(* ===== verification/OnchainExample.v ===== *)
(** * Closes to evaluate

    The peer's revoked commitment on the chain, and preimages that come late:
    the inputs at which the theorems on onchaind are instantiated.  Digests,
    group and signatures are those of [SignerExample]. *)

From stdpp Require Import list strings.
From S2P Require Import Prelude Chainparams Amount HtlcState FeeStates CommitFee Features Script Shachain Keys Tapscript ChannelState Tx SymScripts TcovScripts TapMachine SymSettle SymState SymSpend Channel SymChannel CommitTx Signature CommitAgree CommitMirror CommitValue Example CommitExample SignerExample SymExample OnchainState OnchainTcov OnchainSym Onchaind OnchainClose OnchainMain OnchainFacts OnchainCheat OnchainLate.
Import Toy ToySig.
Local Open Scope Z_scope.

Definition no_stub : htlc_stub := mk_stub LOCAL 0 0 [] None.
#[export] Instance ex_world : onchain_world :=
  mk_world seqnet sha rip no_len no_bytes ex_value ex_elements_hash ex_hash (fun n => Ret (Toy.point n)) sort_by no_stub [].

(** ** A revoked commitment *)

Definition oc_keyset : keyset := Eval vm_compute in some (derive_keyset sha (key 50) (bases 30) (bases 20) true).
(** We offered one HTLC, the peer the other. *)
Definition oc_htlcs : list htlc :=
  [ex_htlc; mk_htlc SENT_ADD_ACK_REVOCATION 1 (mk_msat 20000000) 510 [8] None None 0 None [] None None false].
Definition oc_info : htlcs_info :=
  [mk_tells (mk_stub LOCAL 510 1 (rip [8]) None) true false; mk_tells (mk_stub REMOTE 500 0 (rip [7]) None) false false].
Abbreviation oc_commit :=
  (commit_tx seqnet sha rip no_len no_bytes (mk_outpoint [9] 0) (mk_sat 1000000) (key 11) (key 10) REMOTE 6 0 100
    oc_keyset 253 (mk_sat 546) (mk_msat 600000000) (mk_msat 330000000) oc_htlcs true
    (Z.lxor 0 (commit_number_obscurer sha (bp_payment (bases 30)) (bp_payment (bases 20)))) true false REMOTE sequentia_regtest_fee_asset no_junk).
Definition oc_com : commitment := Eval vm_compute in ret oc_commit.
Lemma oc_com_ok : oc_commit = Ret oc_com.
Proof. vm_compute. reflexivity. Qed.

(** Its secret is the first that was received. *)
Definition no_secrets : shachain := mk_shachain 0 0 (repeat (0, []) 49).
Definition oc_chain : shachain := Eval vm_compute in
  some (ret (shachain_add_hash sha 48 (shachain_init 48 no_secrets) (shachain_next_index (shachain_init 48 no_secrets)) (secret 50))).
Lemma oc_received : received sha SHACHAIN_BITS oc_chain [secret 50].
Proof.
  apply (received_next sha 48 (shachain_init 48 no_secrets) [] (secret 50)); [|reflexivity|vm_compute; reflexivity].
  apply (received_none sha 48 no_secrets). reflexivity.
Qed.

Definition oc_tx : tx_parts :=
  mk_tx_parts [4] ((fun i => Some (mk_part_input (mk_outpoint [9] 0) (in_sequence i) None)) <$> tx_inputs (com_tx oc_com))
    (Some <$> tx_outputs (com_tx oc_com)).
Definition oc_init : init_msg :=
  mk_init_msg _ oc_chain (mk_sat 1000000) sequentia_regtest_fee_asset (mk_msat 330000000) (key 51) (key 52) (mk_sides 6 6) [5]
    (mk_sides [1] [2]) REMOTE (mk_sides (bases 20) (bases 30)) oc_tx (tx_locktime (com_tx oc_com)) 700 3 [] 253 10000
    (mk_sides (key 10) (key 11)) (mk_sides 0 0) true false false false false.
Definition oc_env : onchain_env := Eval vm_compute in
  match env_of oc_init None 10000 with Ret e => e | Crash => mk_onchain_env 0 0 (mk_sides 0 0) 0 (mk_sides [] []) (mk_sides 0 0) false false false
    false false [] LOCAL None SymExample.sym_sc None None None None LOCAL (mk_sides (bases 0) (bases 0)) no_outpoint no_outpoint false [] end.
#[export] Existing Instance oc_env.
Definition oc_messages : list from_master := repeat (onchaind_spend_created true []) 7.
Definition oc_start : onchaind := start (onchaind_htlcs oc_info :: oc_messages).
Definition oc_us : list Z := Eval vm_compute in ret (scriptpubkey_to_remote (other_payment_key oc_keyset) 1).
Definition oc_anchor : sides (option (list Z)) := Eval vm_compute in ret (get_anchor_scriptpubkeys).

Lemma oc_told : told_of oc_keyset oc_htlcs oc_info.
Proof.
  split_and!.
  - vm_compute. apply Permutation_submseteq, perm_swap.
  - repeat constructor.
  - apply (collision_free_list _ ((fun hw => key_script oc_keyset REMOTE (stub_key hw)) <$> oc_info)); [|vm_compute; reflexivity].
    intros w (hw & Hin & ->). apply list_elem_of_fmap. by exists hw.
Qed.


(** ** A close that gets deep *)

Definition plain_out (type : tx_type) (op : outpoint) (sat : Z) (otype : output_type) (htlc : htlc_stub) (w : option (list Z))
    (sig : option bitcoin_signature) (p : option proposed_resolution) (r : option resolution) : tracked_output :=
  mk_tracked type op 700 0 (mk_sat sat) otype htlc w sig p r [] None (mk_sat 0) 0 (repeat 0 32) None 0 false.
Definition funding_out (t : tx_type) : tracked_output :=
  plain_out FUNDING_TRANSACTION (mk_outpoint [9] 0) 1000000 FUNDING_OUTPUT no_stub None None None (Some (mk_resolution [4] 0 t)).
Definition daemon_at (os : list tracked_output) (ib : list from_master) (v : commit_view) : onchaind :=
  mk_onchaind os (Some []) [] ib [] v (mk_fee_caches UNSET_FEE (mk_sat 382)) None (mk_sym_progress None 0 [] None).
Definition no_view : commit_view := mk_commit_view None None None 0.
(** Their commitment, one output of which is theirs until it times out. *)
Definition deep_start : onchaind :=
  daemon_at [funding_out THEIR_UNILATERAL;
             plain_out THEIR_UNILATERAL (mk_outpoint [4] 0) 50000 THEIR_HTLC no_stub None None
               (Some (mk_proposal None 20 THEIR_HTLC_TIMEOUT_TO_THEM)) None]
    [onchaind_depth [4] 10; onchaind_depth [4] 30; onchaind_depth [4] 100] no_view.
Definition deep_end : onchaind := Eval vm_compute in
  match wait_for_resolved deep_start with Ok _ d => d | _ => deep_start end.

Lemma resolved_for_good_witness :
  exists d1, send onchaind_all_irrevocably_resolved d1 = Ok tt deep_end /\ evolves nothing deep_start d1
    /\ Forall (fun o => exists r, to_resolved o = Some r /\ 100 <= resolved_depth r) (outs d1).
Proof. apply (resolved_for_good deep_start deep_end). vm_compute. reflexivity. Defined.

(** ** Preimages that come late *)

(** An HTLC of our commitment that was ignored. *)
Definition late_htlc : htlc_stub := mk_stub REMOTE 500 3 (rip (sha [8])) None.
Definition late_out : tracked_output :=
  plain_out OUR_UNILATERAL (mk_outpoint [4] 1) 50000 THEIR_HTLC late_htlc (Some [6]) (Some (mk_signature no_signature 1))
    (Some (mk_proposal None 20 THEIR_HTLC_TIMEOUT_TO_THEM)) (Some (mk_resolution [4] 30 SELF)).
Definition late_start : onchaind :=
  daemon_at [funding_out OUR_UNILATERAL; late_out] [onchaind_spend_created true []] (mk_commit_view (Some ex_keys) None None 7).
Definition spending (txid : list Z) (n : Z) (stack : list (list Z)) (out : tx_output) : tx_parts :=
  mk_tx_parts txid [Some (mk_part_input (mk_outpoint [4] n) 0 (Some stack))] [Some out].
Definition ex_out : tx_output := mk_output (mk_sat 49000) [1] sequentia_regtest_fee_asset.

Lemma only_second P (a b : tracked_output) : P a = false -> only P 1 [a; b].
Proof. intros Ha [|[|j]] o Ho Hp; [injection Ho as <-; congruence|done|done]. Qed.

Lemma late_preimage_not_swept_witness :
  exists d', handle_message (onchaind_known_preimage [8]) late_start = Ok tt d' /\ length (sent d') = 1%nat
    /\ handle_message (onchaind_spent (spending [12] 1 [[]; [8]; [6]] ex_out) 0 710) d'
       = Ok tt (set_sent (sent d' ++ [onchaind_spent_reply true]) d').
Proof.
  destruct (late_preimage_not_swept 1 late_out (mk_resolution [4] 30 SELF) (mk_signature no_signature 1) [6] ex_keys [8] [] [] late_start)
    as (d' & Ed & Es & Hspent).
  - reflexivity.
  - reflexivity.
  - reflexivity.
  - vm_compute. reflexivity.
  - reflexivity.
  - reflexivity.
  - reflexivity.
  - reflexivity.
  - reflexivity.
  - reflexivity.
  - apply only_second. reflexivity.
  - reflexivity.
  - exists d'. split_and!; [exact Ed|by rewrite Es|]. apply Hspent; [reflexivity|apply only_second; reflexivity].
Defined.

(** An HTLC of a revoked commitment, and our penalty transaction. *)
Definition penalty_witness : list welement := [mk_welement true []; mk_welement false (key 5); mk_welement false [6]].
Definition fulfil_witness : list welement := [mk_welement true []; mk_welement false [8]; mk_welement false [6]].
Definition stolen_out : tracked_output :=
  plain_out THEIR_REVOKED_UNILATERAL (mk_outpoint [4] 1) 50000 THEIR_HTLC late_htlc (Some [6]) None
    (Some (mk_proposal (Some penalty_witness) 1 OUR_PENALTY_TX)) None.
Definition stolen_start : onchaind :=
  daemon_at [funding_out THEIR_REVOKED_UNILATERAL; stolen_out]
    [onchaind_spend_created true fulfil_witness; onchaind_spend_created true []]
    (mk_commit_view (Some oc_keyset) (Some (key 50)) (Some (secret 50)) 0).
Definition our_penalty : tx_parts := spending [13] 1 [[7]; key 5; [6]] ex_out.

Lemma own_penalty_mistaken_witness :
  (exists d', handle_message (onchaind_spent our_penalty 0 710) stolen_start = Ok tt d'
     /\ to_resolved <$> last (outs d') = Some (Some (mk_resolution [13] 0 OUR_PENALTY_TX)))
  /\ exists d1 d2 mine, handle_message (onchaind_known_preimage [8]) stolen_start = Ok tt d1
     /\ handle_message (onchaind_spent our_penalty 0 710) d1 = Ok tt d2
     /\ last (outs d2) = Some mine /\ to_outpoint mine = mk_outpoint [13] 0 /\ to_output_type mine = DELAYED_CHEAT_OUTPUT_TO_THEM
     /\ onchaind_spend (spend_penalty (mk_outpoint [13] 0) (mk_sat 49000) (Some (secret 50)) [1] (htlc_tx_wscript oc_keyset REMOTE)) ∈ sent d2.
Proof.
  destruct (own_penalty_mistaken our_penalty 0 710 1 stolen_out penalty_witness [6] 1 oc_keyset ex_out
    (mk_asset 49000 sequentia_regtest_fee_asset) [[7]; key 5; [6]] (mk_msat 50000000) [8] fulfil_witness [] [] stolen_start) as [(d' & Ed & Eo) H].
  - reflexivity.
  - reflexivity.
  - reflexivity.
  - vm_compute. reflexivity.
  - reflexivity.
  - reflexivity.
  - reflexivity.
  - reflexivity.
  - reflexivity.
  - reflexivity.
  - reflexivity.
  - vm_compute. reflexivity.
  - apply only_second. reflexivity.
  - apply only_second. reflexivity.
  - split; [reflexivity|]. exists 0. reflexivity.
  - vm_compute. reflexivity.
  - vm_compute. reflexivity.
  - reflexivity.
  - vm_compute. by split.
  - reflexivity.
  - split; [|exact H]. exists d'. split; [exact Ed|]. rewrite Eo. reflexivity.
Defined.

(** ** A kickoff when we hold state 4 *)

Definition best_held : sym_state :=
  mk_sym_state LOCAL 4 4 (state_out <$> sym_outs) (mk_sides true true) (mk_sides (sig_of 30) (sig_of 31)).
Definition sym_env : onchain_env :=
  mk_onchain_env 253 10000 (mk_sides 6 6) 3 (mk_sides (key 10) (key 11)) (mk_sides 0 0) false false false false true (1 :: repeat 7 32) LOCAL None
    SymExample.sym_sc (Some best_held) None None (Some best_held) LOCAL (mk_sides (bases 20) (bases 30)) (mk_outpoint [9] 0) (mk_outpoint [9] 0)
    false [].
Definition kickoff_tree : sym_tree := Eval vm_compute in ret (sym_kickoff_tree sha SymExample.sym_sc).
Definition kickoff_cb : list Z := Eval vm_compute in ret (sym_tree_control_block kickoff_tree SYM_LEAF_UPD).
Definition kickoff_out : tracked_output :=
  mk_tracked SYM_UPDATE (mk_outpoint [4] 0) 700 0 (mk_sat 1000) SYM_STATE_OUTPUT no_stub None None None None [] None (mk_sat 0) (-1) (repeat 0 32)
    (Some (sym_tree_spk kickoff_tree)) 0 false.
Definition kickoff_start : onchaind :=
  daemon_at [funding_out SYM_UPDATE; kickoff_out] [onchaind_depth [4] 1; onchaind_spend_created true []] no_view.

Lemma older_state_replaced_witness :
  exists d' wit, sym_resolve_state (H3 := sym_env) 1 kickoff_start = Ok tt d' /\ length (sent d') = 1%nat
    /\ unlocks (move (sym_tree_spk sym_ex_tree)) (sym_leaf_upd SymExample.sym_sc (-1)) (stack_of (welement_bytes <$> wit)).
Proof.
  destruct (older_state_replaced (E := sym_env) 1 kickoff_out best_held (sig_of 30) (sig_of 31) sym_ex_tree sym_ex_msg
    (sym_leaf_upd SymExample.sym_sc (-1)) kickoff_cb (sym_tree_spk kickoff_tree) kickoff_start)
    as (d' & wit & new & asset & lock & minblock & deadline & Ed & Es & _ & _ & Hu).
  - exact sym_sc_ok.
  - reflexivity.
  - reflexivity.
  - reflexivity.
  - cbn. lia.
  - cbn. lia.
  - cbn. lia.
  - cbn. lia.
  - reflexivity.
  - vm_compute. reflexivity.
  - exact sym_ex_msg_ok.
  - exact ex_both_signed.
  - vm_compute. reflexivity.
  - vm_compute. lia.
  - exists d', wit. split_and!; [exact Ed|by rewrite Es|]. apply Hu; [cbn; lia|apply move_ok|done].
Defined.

#### What to work on
Find the string "match" in the material above, and report every line where it occurs.

#### Answer to the problem
  match env_of oc_init None 10000 with Ret e => e | Crash => mk_onchain_env 0 0 (mk_sides 0 0) 0 (mk_sides [] []) (mk_sides 0 0) false false false
  match wait_for_resolved deep_start with Ok _ d => d | _ => deep_start end.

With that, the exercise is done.